Hospitals in the United States aren't prepared for Ebola.
Not what you want to hear right now, of course, but that's the warning being sounded by the very medical professionals who provide much of our healthcare and who'd be on the front lines of any Ebola outbreak in the United States: Nurses.
Channeling anxiety in appropriate ways has been an ongoing struggle as the world faces the worst Ebola outbreak in history. The virus has infected more than 8,000 people and killed more than 4,000 in West Africa, and the Centers for Disease Control (CDC) thinks it could infect between 550,000 and 1.4 million people by January. With a mortality rate of more than 50 percent in the current outbreak, that's some very, very scary math.
If you live in Liberia, you are surrounded by a horror that the rest of the world can barely imagine, and you have cause to be freaking out. If you live somewhere else, it's harder to know how you should feel.
In the United States, amid rising anxieties, public health authorities have spent months telling the American public that there's no chance of an Ebola outbreak in the United States. For one thing, Ebola had never been diagnosed on American soil. That was rather comforting, until it wasn't true anymore, when Thomas Eric Duncan, a Liberian man who'd flown to Texas to visit family, was diagnosed with Ebola in Texas and later died on Oct. 8.

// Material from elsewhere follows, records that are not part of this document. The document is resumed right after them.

Lemma restart_holds :
  exists db' R0', DBImpl_open junk_t junk_k junk_v flips (st_fs (db_store db)) = Ret (Some db') /\
    db_inv db' (Some (merged_mem M I)) None R0' R1 /\
    (R0' = R0 \/ exists rows, R0 = [] /\ R1 = [] /\ I = Some rows /\ R0' = [rows]).
Proof.
  pose proof Hod as (ids0 & ids1 & Hd & _). destruct (disk_healthy _ _ _ _ _ _ _ Hd) as [Hdir Hio].
  destruct (manifest_recovers _ _ (dk_manifest _ _ _ _ _ _ _ Hd)) as (mm1 & mm2 & EL & ER & Hmm).
  destruct (restart_loads mm2 Hmm) as (st' & R0' & ELS & Hst' & Hdata & Hio' & Hlive & Hnext & HR). fold (next_number db) in Hnext.
  assert (Hsm := Hsmall). unfold small_db in Hsm.
  pose proof (allocate_inv st' R0' R1 Hst' ltac:(lia)) as Ha. pose proof (store_call_data st' call_AllocateFileNumber) as Hdata1.
  rewrite <- store_call_allocate in Hdata1.
  unfold DBImpl_open. rewrite Hdir, EL. cbn [st_mm st_fs st_l0 st_l1]. rewrite ER. cbn [obind negb]. rewrite ELS. cbn [obind].
  destruct (store_AllocateFileNumber st') as [st1 id]. cbn [fst] in Hdata1.
  destruct Ha as (Hst1 & Hid & Hn1 & _ & _ & _ & Hw1 & Hio1). rewrite Hio' in Hio1. apply suffix_nil_inv in Hio1.
  assert (Hsame : same_data (st_fs (db_store db)) (st_fs st1)) by (by etransitivity).
  pose proof (dk_numbers _ _ _ _ _ _ _ Hd) as Hnum. fold (next_number db) in Hnum.
  assert (Hfree : fs_read (st_fs st1) (wal_name id) = None).
  { rewrite Hsame by (apply not_manifest_wal; lia). eapply disk_log_absent; [done|lia|]. intros Hin. specialize (Hnum id ltac:(auto)). lia. }
  destruct (MemTable_new_healthy (st_fs st1) (wal_name id) Hio1 Hfree) as [Ef _].
  pose proof (MemTable_new_holds (st_fs st1) (wal_name id)) as Hmem.
  destruct (MemTable_new (st_fs st1) (wal_name id)) as [mem fs]. cbn [fst snd] in *. subst fs.
  set (st2 := with_fs st1 _). destruct (store_AddWal_step st2 id) as (S1 & S2 & S3 & S4).
  pose proof (store_call_data st2 (call_AddWal id)) as Hdata2. rewrite <- store_call_add_wal in Hdata2.
  cbn [spec_call st2 with_fs st_mm st_l0 st_l1 st_fs] in S1, S2, S3, S4, Hdata2. set (st3 := store_AddWal st2 id) in *.
  assert (Hw3 : live_wals (mm_state (st_mm st3)) = {[id]} ∪ db_wals db) by (rewrite S1; cbn; by rewrite Hw1, Hlive).
  assert (Hread : forall wid, wid ∈ db_wals db -> fs_read (st_fs st3) (wal_name wid) = fs_read (st_fs (db_store db)) (wal_name wid)).
  { intros wid Hin. pose proof (Hnum wid ltac:(auto)). rewrite Hdata2 by (apply not_manifest_wal; lia).
    rewrite fs_read_set_ne by (intros E%wal_name_inj; lia). apply Hsame, not_manifest_wal. lia. }
  assert (Hnew : fs_read (st_fs st3) (wal_name id) = Some []).
  { rewrite Hdata2 by (apply not_manifest_wal; lia). apply fs_read_set. }
  destruct (restart_logs (st_fs st3) id Hread Hnew ltac:(lia)) as (ids & RS & Hsorted & Hids & Hlogs & Hrev).
  destruct (RecoverFromWals_holds junk_t junk_k junk_v flips Hjunk st3 mem [] ids RS) as (st4 & mem4 & E4 & F1 & F2 & F3 & F4 & Hmem4).
  { apply suffix_nil_inv. rewrite <- Hio1. exact S4. } { done. }
  { intros name Hx Hn. rewrite Hw3. eapply same_data_some in Hx; [|exact Hdata2|by left].
    apply fs_set_some in Hx as [->|Hx]; [exists id; split; [done|]; split; [lia|set_solver]|].
    eapply same_data_some in Hx; [|exact Hsame|by left]. destruct (dk_logs _ _ _ _ _ _ _ Hd name Hx Hn) as (wid & -> & Hin).
    pose proof (Hnum wid ltac:(auto)). exists wid. split; [done|]. split; [lia|set_solver]. }
  { done. } { intros wid. rewrite Hw3. apply Hids. } { done. }
  rewrite E4. cbn [obind]. eexists _, R0'. split; [reflexivity|]. split; [|done].
  rewrite Hrev in Hmem4. pose proof Hinv as [_ _ _ Ht Hr _].
  split; cbn [db_mem db_imm db_store opt_list app].
  - constructor. replace (merged_mem M I) with (stack_merge (([] :: opt_list M ++ opt_list I) ++ [[]]) []); [done|].
    unfold merged_mem. cbn [app]. by rewrite <- app_assoc.
  - constructor.
  - apply (store_inv_same st1); rewrite ?F1, ?F2, ?F3, ?S1, ?S2, ?S3; try done. by rewrite F4; apply suffix_nil.
  - apply Forall_cons_2; [by apply merged_mem_Forall|constructor].
  - apply Forall_cons_2; [by apply merged_mem_Forall|constructor].
  - done.
Qed.
(** Any flush may fail. *)
Lemma flush_may_fail db M rows R0 R1 ctx :
  db_inv db M (Some rows) R0 R1 -> minor_ready db ctx -> fs_io (st_fs (db_store db)) = [] ->
  exists db1, bg_fault db (bg_build ctx) db1.
Proof.
  intros [_ Hi _ _ _ _] [M1 M2 _ _] Hio. inversion Hi as [imm rows' Himm Ei|]; subst rows'.
  pose proof (th_scan _ _ (mem_table_holds _ _ Himm)) as Hscan. cbn in Hscan. unfold MemTable_Snapshot in Hscan.
  destruct (write_and_open_refused (fs_is_dir (st_fs (db_store db))) (fs_files (st_fs (db_store db))) (mc_new_sst_path ctx) rows)
    as [fs E]. eexists. split; [done|]. split; [done|]. exists io_open_fails. cbn [bg_step].
  unfold minor_build, BuildMinorSST. rewrite M1, M2, <- Ei, decide_False, Hscan by apply sst_name_nonempty. rewrite M2 in E.
  cbn [obind set_io with_store db_store with_fs st_fs]. rewrite E. cbn [obind]. reflexivity.
Qed.
(* ===== verification/Command.v ===== *)
(** The command executor ([src/network/CommandExecutor.cpp]): the requests [SET],
    [GET], [DEL] and [RSCAN] on a store, and its refinement of a finite map.

    A [SET] or [DEL] that has to wait for the background thread is a separate
    result, as in [DBImpl].  Log lines are left out. *)
From S2P Require Import Prelude OMap Storage SSTableBuilder Table Files Compaction DBIterator DBImpl NetBuffer Resp.

(** [std::toupper] in the C locale. *)
Definition toupper (c : byte) : byte :=
  if (97 <=? byte_to_Z c) && (byte_to_Z c <=? 122) then Z_to_byte (byte_to_Z c - 32) else c.

(** [CommandExecutor::NormalizeCommandName] *)
Definition NormalizeCommandName (command_name : bytes) : bytes := map toupper command_name.

(** The message of [ExpectArgCount]. *)
Definition wrong_arguments (cmd : bytes) : bytes :=
  str "wrong number of arguments for '" ++ cmd ++ str "' command".

(** [CommandExecutor::ExpectArgCount] *)
Definition ExpectArgCount (command : list bytes) (expected_argc : Z) (nb : NetworkBuffer)
    : outcome (NetworkBuffer * bool) :=
  if zlen command =? expected_argc then Ret (nb, true)
  else
    match command with
    | [] => Fault
    | name :: _ =>
        let* nb := EncodeError nb (wrong_arguments (NormalizeCommandName name)) in Ret (nb, false)
    end.

(** [command[i]] *)
Definition argument (command : list bytes) (i : nat) : outcome bytes :=
  match command !! i with Some s => Ret s | None => Fault end.

Inductive exec_result : Type :=
| ExecDone (db : DBImpl) (nb : NetworkBuffer)
| ExecWaits
| ExecNull (nb : NetworkBuffer).

Section handlers.
Context (flips : nat -> bool).
(** As long as there is no protocol error, all numbers are those of commands. *)
Lemma numbers_commands lg g : (forall k, lg_error g k ∉ lg) -> zlen (numbers g lg) = zlen (commands g lg).
Proof.
  unfold zlen. intros He. f_equal. revert He. unfold numbers, commands. induction lg as [|e lg IH]; intros He; [done|].
  assert (Hrest : forall k, lg_error g k ∉ lg) by (intros k Hin; apply (He k); by right).
  specialize (IH Hrest). destruct e as [| |g' k c|g' k| | | |]; cbn; try done; (case_decide as Eg; [|done]); cbn; [by rewrite IH|].
  subst g'. destruct (He k). apply list_elem_of_here.
Qed.

(** A connection is not affected by events of others. *)
Lemma session_mono lg es out c : Forall (quiet (generation c)) es -> session lg out c -> session (lg ++ es) out c.
Proof.
  intros Hq [(rs & s' & H1 & H2 & H3 & H4) Hn Hu Ho Hp].
  destruct (quiet_histories _ lg es Hq) as (E1 & E2 & E3 & E4).
  split; [|by rewrite E1|done|done|intros k r Hk; by apply answered_mono, Hp].
  exists rs, s'. rewrite E4. split; [done|]. split; [by apply replies_mono|done].
Qed.

Lemma reading_mono lg es c : Forall (still (generation c)) es -> reading lg c -> reading (lg ++ es) c.
Proof.
  intros Hq (s & Hs1 & Hs2). exists s. split; [done|]. intros Hc. by apply stream_mono, Hs2.
Qed.

Lemma session_perm lg out out' c : out ≡ₚ out' -> session lg out c -> session lg out' c.
Proof. intros Hp [? ? Hu ? ?]. split; try done. by rewrite <- Hp. Qed.

Lemma numbers_length g lg : zlen (numbers g lg) <= zlen lg.
Proof.
  unfold numbers, zlen. induction lg as [|e lg IH]; [done|]. cbn.
  case_match; cbn [length]; lia.
Qed.

Lemma session_bound lg out c : session lg out c -> 0 <= next_write_seq c /\ next_request_seq c <= zlen lg.
Proof.
  intros [(rs & s & <- & _) -> _ _ _]. pose proof (numbers_length (generation c) lg). unfold zlen at 1. lia.
Qed.

(** ** Replies whose turn has come *)

Lemma seqZ_first n m : n < m -> seqZ n (m - n) = n :: seqZ (n + 1) (m - (n + 1)).
Proof. intros Hl. rewrite seqZ_cons by lia. f_equal. f_equal; lia. Qed.

Lemma seqZ_last n m : n <= m -> seqZ n (m + 1 - n) = seqZ n (m - n) ++ [m].
Proof.
  intros Hl. replace (m + 1 - n) with ((m - n) + 1) by lia. rewrite seqZ_app by lia. f_equal.
  replace (n + (m - n)) with m by lia. rewrite seqZ_cons by lia. done.
Qed.

Lemma fst_delete (m : gmap Z bytes) k r :
  m !! k = Some r -> (map_to_list m).*1 ≡ₚ k :: (map_to_list (delete k m)).*1.
Proof.
  intros Hk. rewrite <- (insert_delete_id m k r Hk) at 1. rewrite map_to_list_insert by apply lookup_delete_eq. done.
Qed.

Lemma fst_insert (m : gmap Z bytes) k r :
  m !! k = None -> (map_to_list (<[k := r]> m)).*1 ≡ₚ k :: (map_to_list m).*1.
Proof. intros Hk. by rewrite map_to_list_insert. Qed.

Lemma elem_of_fst (m : gmap Z bytes) k : k ∈ (map_to_list m).*1 <-> is_Some (m !! k).
Proof.
  rewrite list_elem_of_fmap. split.
  - intros ([k' r] & -> & Hin%elem_of_map_to_list). by exists r.
  - intros [r Hr]. exists (k, r). split; [done|]. by apply elem_of_map_to_list.
Qed.

Lemma pending_range lg out c k :
  session lg out c -> is_Some (pending_responses c !! k) -> next_write_seq c <= k < next_request_seq c.
Proof.
  intros Hs Hk. apply elem_of_fst in Hk.
  assert (Hin : k ∈ out ++ (map_to_list (pending_responses c)).*1) by (rewrite elem_of_app; by right).
  rewrite (se_under_way _ _ _ Hs), elem_of_seqZ in Hin. lia.
Qed.

(** What [flush_responses] leaves alone. *)
Definition same_frame (c c' : Connection) : Prop :=
  generation c' = generation c /\ closing c' = closing c /\ parser c' = parser c /\
  input_buffer c' = input_buffer c /\ next_request_seq c' = next_request_seq c.

(** One turn of the loop. *)
Lemma flush_turn lg out c r :
  session lg out c -> next_request_seq c < 2 ^ 64 -> pending_responses c !! next_write_seq c = Some r ->
  exists nb, Append (output_buffer c) r = Ret nb /\
    session lg out (mkConn (generation c) (input_buffer c) nb (parser c) (closing c) (next_request_seq c)
      (u64 (next_write_seq c + 1)) (delete (next_write_seq c) (pending_responses c))).
Proof.
  intros Hs Hb Hr. destruct (session_bound _ _ _ Hs) as [Hn0 Hn1].
  destruct (pending_range _ _ _ (next_write_seq c) Hs) as [_ Hlt]; [by exists r|].
  pose proof (se_pending _ _ _ Hs _ _ Hr) as Ha.
  destruct Hs as [(rs & s & Hl & Hrs & Ho & Hsent) Hnum Hu Hle Hp].
  destruct (Append_holds _ _ r Ho) as (nb & E & Hnb). exists nb. split; [done|].
  unfold u64. rewrite Z.mod_small by lia.
  split; cbn [generation output_buffer next_request_seq next_write_seq pending_responses].
  - exists (rs ++ [r]), (s ++ r). rewrite zlen_app, Hl. split; [done|].
    split; [apply replies_snoc; [done|by rewrite Hl]|]. split; [done|].
    rewrite concat_app, app_assoc, Hsent. cbn. by rewrite app_nil_r.
  - done.
  - apply (Permutation_cons_inv (a := next_write_seq c)). rewrite <- seqZ_first by done.
    rewrite <- Hu, (fst_delete _ _ _ Hr). apply Permutation_middle.
  - lia.
  - intros k r'. rewrite lookup_delete_Some. intros [_ Hk]. by apply Hp.
Qed.

Lemma flush_session lg out fuel c appended :
  session lg out c -> next_request_seq c < 2 ^ 64 -> (size (pending_responses c) <= fuel)%nat ->
  exists c' appended', flush_responses fuel c appended = Ret (c', appended') /\
    session lg out c' /\ pending_responses c' !! next_write_seq c' = None /\ same_frame c c' /\
    (appended' = false -> c' = c) /\ (appended = true -> appended' = true).
Proof.
  revert c appended. induction fuel as [|fuel IH]; intros c appended Hs Hb Hsz;
    cbn [flush_responses]; destruct (pending_responses c !! next_write_seq c) as [r|] eqn:E.
  1: { assert (Hz : size (pending_responses c) = 0%nat) by lia. apply map_size_empty_iff in Hz.
       by rewrite Hz, lookup_empty in E. }
  1, 3: exists c, appended; do 3 (split; [done|]); by split; [repeat split|].
  destruct (flush_turn _ _ _ _ Hs Hb E) as (nb & -> & Hs1). cbn [obind].
  match goal with |- context [flush_responses fuel ?c1 true] => destruct (IH c1 true Hs1 Hb) as (c' & a' & E1 & H1 & H2 & H3 & _ & H5) end.
  { cbn [pending_responses]. rewrite map_size_delete, E. lia. }
  exists c', a'. split; [done|]. split; [done|]. split; [done|]. split; [done|].
  rewrite (H5 eq_refl). done.
Qed.

(** ** Changes of a session *)

Lemma numbers_snoc g lg e :
  numbers g (lg ++ [e]) = numbers g lg ++
    match e with lg_request g' k _ | lg_error g' k => if decide (g' = g) then [k] else [] | _ => [] end.
Proof. unfold numbers. rewrite omap_app. cbn. destruct e; try done; by case_decide. Qed.

Lemma commands_snoc g lg e :
  commands g (lg ++ [e]) = commands g lg ++
    match e with lg_request g' _ c => if decide (g' = g) then [c] else [] | _ => [] end.
Proof. unfold commands. rewrite omap_app. cbn. destruct e; try done; by case_decide. Qed.

Lemma received_snoc g lg e :
  received g (lg ++ [e]) = received g lg ++
    match e with lg_received g' s => if decide (g' = g) then s else [] | _ => [] end.
Proof.
  unfold received. rewrite omap_app, concat_app. f_equal. destruct e; try done. cbn.
  case_decide; cbn; by rewrite ?app_nil_r.
Qed.

Lemma sent_snoc g lg e :
  sent g (lg ++ [e]) = sent g lg ++
    match e with lg_sent g' s => if decide (g' = g) then s else [] | _ => [] end.
Proof.
  unfold sent. rewrite omap_app, concat_app. f_equal. destruct e; try done. cbn.
  case_decide; cbn; by rewrite ?app_nil_r.
Qed.

Lemma session_new lg g : numbers g lg = [] -> sent g lg = [] -> session lg [] (Connection_new g).
Proof.
  intros Hn Hs. split; cbn; [|by rewrite Hn|done|done|done].
  exists [], []. rewrite Hs. split; [done|]. split; [done|]. split; [apply nb_holds_new|done].
Qed.

(** The next number, for a request ([HandleRead]) or a protocol error. *)
Lemma session_submit lg out c command :
  session lg out c -> zlen lg < 2 ^ 63 ->
  session (lg ++ [lg_request (generation c) (next_request_seq c) command]) (next_request_seq c :: out)
    (with_request_seq c (u64 (next_request_seq c + 1))).
Proof.
  intros Hs Hb. destruct (session_bound _ _ _ Hs) as [Hn0 Hn1].
  destruct Hs as [(rs & s & Hl & Hrs & Ho & Hsent) Hnum Hu Hle Hp].
  rewrite u64_small by lia.
  split; cbn [generation output_buffer next_request_seq next_write_seq pending_responses with_request_seq].
  - exists rs, s. rewrite sent_snoc, app_nil_r. split; [done|]. split; [by apply replies_mono|done].
  - rewrite numbers_snoc, decide_True, zlen_app by done. rewrite Hnum. done.
  - rewrite seqZ_last, <- Hu by done. cbn. by rewrite Permutation_cons_append.
  - lia.
  - intros k r Hk. by apply answered_mono, Hp.
Qed.

Lemma session_error lg out c :
  session lg out c -> zlen lg < 2 ^ 63 ->
  session (lg ++ [lg_error (generation c) (next_request_seq c)]) out
    (with_closing (emplace_response (with_request_seq c (u64 (next_request_seq c + 1)))
      (next_request_seq c) protocol_error)).
Proof.
  intros Hs Hb. destruct (session_bound _ _ _ Hs) as [Hn0 Hn1].
  assert (Hfree : pending_responses c !! next_request_seq c = None).
  { destruct (pending_responses c !! next_request_seq c) eqn:E; [|done].
    destruct (pending_range _ _ _ (next_request_seq c) Hs); [by eexists|lia]. }
  destruct Hs as [(rs & s & Hl & Hrs & Ho & Hsent) Hnum Hu Hle Hp].
  rewrite u64_small by lia.
  split; cbn [generation output_buffer next_request_seq next_write_seq pending_responses with_request_seq
    emplace_response with_closing]; rewrite ?Hfree.
  - exists rs, s. rewrite sent_snoc, app_nil_r. split; [done|]. split; [by apply replies_mono|done].
  - rewrite numbers_snoc, decide_True, zlen_app by done. rewrite Hnum. done.
  - rewrite seqZ_last, <- Hu by done. rewrite fst_insert by done. solve_Permutation.
  - lia.
  - intros k r. rewrite lookup_insert_Some. intros [[<- <-]|[_ Hk]]; [|by apply answered_mono, Hp].
    right. split; [|done]. apply elem_of_app. right. by apply list_elem_of_singleton.
Qed.
(** ** Scripted runs *)

#[export] Instance accept_fresh_dec opened answers : Decision (accept_fresh opened answers).
Proof.
  revert opened. induction answers as [|[fd nonblocking added| |] answers IH]; intros opened; cbn [accept_fresh]; apply _.
Defined.

Inductive action : Type :=
| do_event (fd events : Z) (an : answers)
| do_pool (a : pool_action WorkerTask)
| do_task (i : nat)
| do_stop.

Definition is_scheduling (a : pool_action WorkerTask) (e : pool_event WorkerTask) : bool :=
  match e, a with pe_start _, _ => true | pe_quiet, act_stop => false | pe_quiet, _ => true | _, _ => false end.

Definition run_action {D} `{Executor D} (sv : TcpServer D) (a : action) : option (TcpServer D) :=
  match a with
  | do_event fd events an =>
      if negb (stop (thread_pool sv)) && (0 <=? fd) && bool_decide (accept_fresh (open_fds (kernel sv)) (an_accept an))
      then match dispatch sv fd events an with Ret sv => Some sv | _ => None end
      else None
  | do_pool a =>
      match pool_step (thread_pool sv) a with
      | Some (p, e) => if is_scheduling a e then Some (with_pool sv p) else None
      | None => None
      end
  | do_task i => match run_task sv i (fun _ => true) with Ret o => o | _ => None end
  | do_stop => Some (Stop sv (fun _ => true))
  end.

Fixpoint run_script {D} `{Executor D} (sv : TcpServer D) (acts : list action) : option (TcpServer D) :=
  match acts with
  | [] => Some sv
  | a :: acts => match run_action sv a with Some sv => run_script sv acts | None => None end
  end.

Lemma run_script_reach {D} `{Executor D} db (sv sv' : TcpServer D) acts :
  sreach db sv -> run_script sv acts = Some sv' -> sreach db sv'.
Proof.
  revert sv. induction acts as [|a acts IH]; intros sv Hr; cbn [run_script]; [by intros [= <-]|].
  destruct (run_action sv a) as [sv1|] eqn:E; [|done]. apply IH. apply (sr_step _ sv); [done|].
  destruct a as [fd events an|a|i|]; cbn [run_action] in E.
  - destruct (_ && _) eqn:Eb; [|done]. apply andb_true_iff in Eb as [[E1%negb_true_iff E2%Z.leb_le]%andb_true_iff E3%bool_decide_eq_true].
    destruct (dispatch sv fd events an) as [sv2| |] eqn:Ed; [|done..]. injection E as <-. by eapply ss_event.
  - destruct (pool_step _ _) as [[p e]|] eqn:Ep; [|done]. destruct (is_scheduling a e) eqn:Es; [|done]. injection E as <-.
    eapply ss_pool; [exact Ep|]. destruct e as [| | |]; cbn in *; try done. intros ->. done.
  - destruct (run_task _ _ _) as [o| |] eqn:Et; [|done..]. subst o. by eapply ss_task.
  - injection E as <-. apply ss_stop.
Qed.
(** The steps of [main], and signals between them. *)
Inductive main_step : process -> process -> Prop :=
| mn_run sv pc sv' pc' : rstep (sv, pc) (sv', pc') -> main_step (ps_run sv pc) (ps_run sv' pc')
| mn_signal p ctl : main_step p (HandleStopSignal p ctl)
| mn_return sv ctl :
    main_step (ps_run sv lp_returned) (ps_close 0 (with_db (TcpServer_destroy sv ctl) (stop_store (sv_db sv))))
| mn_background code sv db' bg' :
    bg_step (c_db (sv_db sv)) (c_bg (sv_db sv)) = Ret (Some (db', bg')) ->
    main_step (ps_close code sv) (ps_close code (with_db sv (mkC db' bg' (c_wr (sv_db sv)))))
| mn_fault code sv db' :
    bg_fault (c_db (sv_db sv)) (c_bg (sv_db sv)) db' ->
    main_step (ps_close code sv) (ps_close code (with_db sv (mkC db' bg_reset (c_wr (sv_db sv)))))
| mn_exit code sv fs :
    c_bg (sv_db sv) = bg_wait -> DBImpl_close (c_db (sv_db sv)) = Ret fs ->
    main_step (ps_close code sv) (ps_exit code (Some fs)).

(** The process started on the directory [fs]. *)
Inductive preach (junk_t : nat -> byte) (junk_k junk_v : nat -> bytes) (flips : Z -> nat -> nat -> bool) (fs : FS) : process -> Prop :=
| pr_throw : DBImpl_open junk_t junk_k junk_v flips fs = Ret None -> preach junk_t junk_k junk_v flips fs (ps_exit 1 None)
| pr_listen db sa sv :
    DBImpl_open junk_t junk_k junk_v flips fs = Ret (Some db) -> start_fresh sa ->
    Start (TcpServer_new (start db)) sa = (sv, started_ok) -> preach junk_t junk_k junk_v flips fs (ps_run sv lp_wait)
| pr_failed db sa sv r ctl :
    DBImpl_open junk_t junk_k junk_v flips fs = Ret (Some db) -> start_fresh sa ->
    Start (TcpServer_new (start db)) sa = (sv, r) -> r <> started_ok ->
    preach junk_t junk_k junk_v flips fs (ps_close 1 (with_db (TcpServer_destroy sv ctl) (stop_store (start db))))
| pr_main p p' : preach junk_t junk_k junk_v flips fs p -> main_step p p' -> preach junk_t junk_k junk_v flips fs p'.

(** The steps that the background thread still makes once it is to stop. *)
Definition bg_rank (bg : bg_pc) : Z :=
  match bg with
  | bg_wait => 0 | bg_reset => 1 | bg_cinstall _ _ => 2 | bg_cbuild _ => 3 | bg_compact => 4
  | bg_install _ _ => 5 | bg_build _ => 6 | bg_prepare => 7
  end.

(** * Lemmas *)

Lemma bg_step_rank db bg db' bg' :
  bg_step db bg = Ret (Some (db', bg')) -> bg_stopped db = true -> bg_rank bg' < bg_rank bg /\ bg_stopped db' = true.
Proof.
  intros HB Hs. destruct bg as [| |ctx|ctx r| |ctx|ctx reader|]; cbn [bg_step] in HB.
  - by rewrite Hs in HB.
  - unfold minor_prepare in HB. destruct (db_imm db); [destruct (store_AllocateFileNumber _)|]; by injection HB as <- <-.
  - unfold minor_build in HB. destruct (BuildMinorSST _ _) as [[fs o]| |]; [|done..]. injection HB as <- <-. by destruct o.
  - injection HB as <- <-. by destruct (trigger_l0_to_l1 _).
  - destruct (PrepareL0ToL1 _) as [[[st ctx] ok]| |]; [|done..]. injection HB as <- <-.
    destruct ok; [|done]. cbn [negb]. by destruct (has_output ctx).
  - destruct (BuildL0ToL1SST _ _) as [[fs o]| |]; [|done..]. injection HB as <- <-. by destruct o.
  - destruct (InstallL0ToL1 _ _ _) as [st ok]. by injection HB as <- <-.
  - by injection HB as <- <-.
Qed.

Lemma bg_fault_rank db bg db' M I R0 R1 :
  db_inv db M I R0 R1 -> bg_ready db I R0 R1 bg -> bg_fault db bg db' ->
  bg_rank bg_reset < bg_rank bg /\ bg_stopped db' = bg_stopped db.
Proof.
  intros Hinv Hbg Hf. destruct (bg_fault_effect _ _ _ _ _ _ _ Hinv Hbg Hf) as (id & n & _ & _ & ->).
  destruct Hf as (Hb & _). split; [|done]. by destruct bg.
Qed.

Lemma stop_store_inv c m n s : conc_inv c m n s -> conc_inv (stop_store c) m n s.
Proof.
  intros (M & I & R0 & R1 & Hinv & H2 & H3 & H4 & H5 & Hbg & Hwr). exists M, I, R0, R1.
  split; [by destruct Hinv|]. do 4 (split; [done|]). split; [|done].
  apply (bg_ready_stable (c_db c)); [done|done|reflexivity].
Qed.

Lemma stop_store_durable c : durable c -> durable (stop_store c).
Proof.
  intros (M & I & R0 & R1 & Hinv & (ids0 & ids1 & Hd & Hm & Hbd) & Ho). exists M, I, R0, R1. split; [by destruct Hinv|].
  split; [|exact Ho]. exists ids0, ids1. split; [exact Hd|]. split; [|exact Hbd]. destruct Hm. by split.
Qed.

(** What [main] has done so far: the commands executed and the store behind them. *)
Definition process_store (sv : TcpServer cstate) (s : Z) : Prop :=
  conc_inv (sv_db sv) (map_after ∅ (executions (log sv)).*1) (commands_bytes (executions (log sv)).*1) s /\
  durable (sv_db sv).

Definition small_log (lg : list log_event) : Prop :=
  Forall request_ok (executions lg).*1 /\ commands_bytes (executions lg).*1 < 2 ^ 60 /\ zlen lg < 2 ^ 29.

Definition process_log (p : process) : list log_event :=
  match p with ps_run sv _ | ps_close _ sv => log sv | ps_exit _ _ => [] end.

(** The server of a process that has not ended. *)
Definition process_server (p : process) : option (TcpServer cstate) :=
  match p with ps_run sv _ | ps_close _ sv => Some sv | ps_exit _ _ => None end.

Section process.
Context (junk_t : nat -> byte) (junk_k junk_v : nat -> bytes) (flips : Z -> nat -> nat -> bool).

(** What is known in every state of the process. *)
Definition process_at (p : process) : Prop :=
  match p with
  | ps_run sv pc => exists db, DBImpl_open junk_t junk_k junk_v flips no_directory = Ret (Some db) /\ rreach (start db) (sv, pc)
  | ps_close _ sv =>
      bg_stopped (c_db (sv_db sv)) = true /\ c_wr (sv_db sv) = wr_idle /\ executed (log sv) ≡ₚ requests (log sv) /\
      exists s, process_store sv s /\ s + bg_rank (c_bg (sv_db sv)) <= 3 * zlen (log sv) + 7
  | ps_exit _ _ => True
  end.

Still there was the United States' advanced medical infrastructure to keep us safe. US President Barack Obama emphasized that point via a statement to Texas officials:
"Because we’ve got a world-class medical system, because we’ve put in place tough safety measures, because of the work that many of you have done in conjunction with organizations like the CDC and dealing with infectious disease generally, and because of the nature of Ebola and the fact that it’s not something involving airborne transmission, the chance of an Ebola outbreak in the United States remains extremely low."
With so much resting on this world-class medical system, it's understandably worrying to learn that one of the nurses who treated Duncan has been diagnosed with Ebola.
You've got to ask in this situation: If our medical system is so prepared to handle Ebola cases — as the CDC, public health experts, and government leaders have insisted over and over again — how could that possibly happen?
Basically, there are two stories. You can choose which sounds more plausible to you.
The first story comes from Thomas Frieden, director of the CDC, who explained that there'd been a "breach of protocol" in the Dallas hospital. Translation: everything is fine, we have protocols established, healthcare workers are trained, hospitals are prepared. This nurse, therefore, must have screwed up.
Nurses, on the other hand, tell a second, much different story — one that's not about a single person's mistake, but rather, about a nationwide failure to prepare health workers to treat Ebola patients.
Now National Nurses United (NNU), the largest professional organization for registered nurses in the United States, is getting that story out there.
"You don't scapegoat and blame when you have a disease outbreak," the NNU's Bonnie Castillosaid. "We have a system failure. That is what we have to correct."
The system failure is primarily a failure of training. It's a tendency for hospitals, for example, in lieu of training, to "post something on a bulletin board referring workers and nurses to the CDC guidelines," as Castillo says. It's the absence of a national training program and limited contact between US health workers and experts who've actually treated Ebola patients,according to Dr. Gavin Macgregor-Skinner, a public health expert at Penn State.
The NNU has heard these things from nurses around the United States. The organization surveyed 2,000 member nurses at 750 facilities in 46 states. The responses were astonishing.
Some findings:
- 79 percent of nurses said their hospitals hadn't communicated a policy regarding Ebola
- 85 percent said they hadn't been provided information about Ebola in a setting where they were able to ask questions (see bulletin board tendency)
- 36 - 37 percent said their hospitals lacked sufficient supplies for eye protection and fluid resistant gowns
- 8 percent were aware of defined plans for disposal of materials
Your response right now should be something like — "Are you kidding me? I thought the CDC had this!"
No need for full-blown hysteria, but these numbers are definitely cause for alarm. And the story they tell accounts for how one nurse in Dallas contracted Ebola from the first Ebola patient her hospital ever treated.
Luckily, there's time for the US public health establishment to correct course. Emergency funds for the CDC and the National Institutes of Health (NIH) — both hit hard by budget cuts —could help pay for equipment, training, and research.
The NNU is also embracing more local demands to help hospitals prepare for Ebola and protect the health workers responsible for fighting it:
- Full training of hospital personnel, along with proper protocols and training materials for responding to outbreaks, with the ability for nurses to interact and ask questions.
- Adequate supplies of Hazmat suits and other personal protective equipment
- Properly equipped isolation rooms to assure patient, visitor, and staff safety.
- Proper procedures for disposal of medical waste and linens after use.
Listen to the nurses. They tend to know what's best for you.